Saved entries:
= = = = = = =

(** ** What a parser function does

    It reads its expression up to [rest], whose first token becomes [last_token];
    with [noeval] the variables stay as they are, otherwise value, error and variables
    are those of the meaning. *)
Definition out (ne : bool) (m : M arith_error S Z) (rest : list tok) (st : S)
  (p : res arith_error Z * @astate S) : Prop :=
  match p with
  | (Ok v, s') =>
      last_token s' = hcode rest /\ here rest s' /\
      (if ne then store s' = st else m st = (Ok v, store s'))
  | (Ex ArithFuel, _) => True
  | (Ex e, s') => ne = false /\ m st = (Ex e, store s')
  end.

Lemma out_fuel ne m rest st s : out ne m rest st (Ex ArithFuel, s).
Proof. done. Qed.

Lemma out_bind ne (m : M arith_error S Z) (k : Z -> M arith_error S Z) rest rest' st
  (p : AM Z) (q : Z -> AM Z) s :
  out ne m rest st (p s) ->
  (forall v s', last_token s' = hcode rest -> here rest s' ->
     (if ne then store s' = st else m st = (Ok v, store s')) ->
     out ne (k v) rest' (store s') (q v s')) ->
  out ne (m ≫= k) rest' st ((p ≫= q) s).
Proof.
  intros Hp Hq. cbv [mbind M_bind]. unfold out in Hp.
  destruct (p s) as [[v|e] s'] eqn:E.
  - destruct Hp as (Hl & Hh & Hm). specialize (Hq v s' Hl Hh Hm). unfold out in *.
    destruct (q v s') as [[w|e] s'']; destruct ne.
    + destruct Hq as (? & ? & ?). split_and!; congruence.
    + by rewrite Hm.
    + destruct e; try done; by destruct Hq.
    + destruct e; try done; by rewrite Hm.
  - simpl. destruct e; try done; destruct Hp as [-> ->]; done.
Qed.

= = = = = = =

▶ **To do**: Repeat back the data above, exact to the last character.

▶ **Result of the task**:
(** ** What a parser function does

    It reads its expression up to [rest], whose first token becomes [last_token];
    with [noeval] the variables stay as they are, otherwise value, error and variables
    are those of the meaning. *)
Definition out (ne : bool) (m : M arith_error S Z) (rest : list tok) (st : S)
  (p : res arith_error Z * @astate S) : Prop :=
  match p with
  | (Ok v, s') =>
      last_token s' = hcode rest /\ here rest s' /\
      (if ne then store s' = st else m st = (Ok v, store s'))
  | (Ex ArithFuel, _) => True
  | (Ex e, s') => ne = false /\ m st = (Ex e, store s')
  end.

Lemma out_fuel ne m rest st s : out ne m rest st (Ex ArithFuel, s).
Proof. done. Qed.

Lemma out_bind ne (m : M arith_error S Z) (k : Z -> M arith_error S Z) rest rest' st
  (p : AM Z) (q : Z -> AM Z) s :
  out ne m rest st (p s) ->
  (forall v s', last_token s' = hcode rest -> here rest s' ->
     (if ne then store s' = st else m st = (Ok v, store s')) ->
     out ne (k v) rest' (store s') (q v s')) ->
  out ne (m ≫= k) rest' st ((p ≫= q) s).
Proof.
  intros Hp Hq. cbv [mbind M_bind]. unfold out in Hp.
  destruct (p s) as [[v|e] s'] eqn:E.
  - destruct Hp as (Hl & Hh & Hm). specialize (Hq v s' Hl Hh Hm). unfold out in *.
    destruct (q v s') as [[w|e] s'']; destruct ne.
    + destruct Hq as (? & ? & ?). split_and!; congruence.
    + by rewrite Hm.
    + destruct e; try done; by destruct Hq.
    + destruct e; try done; by rewrite Hm.
  - simpl. destruct e; try done; destruct Hp as [-> ->]; done.
Qed.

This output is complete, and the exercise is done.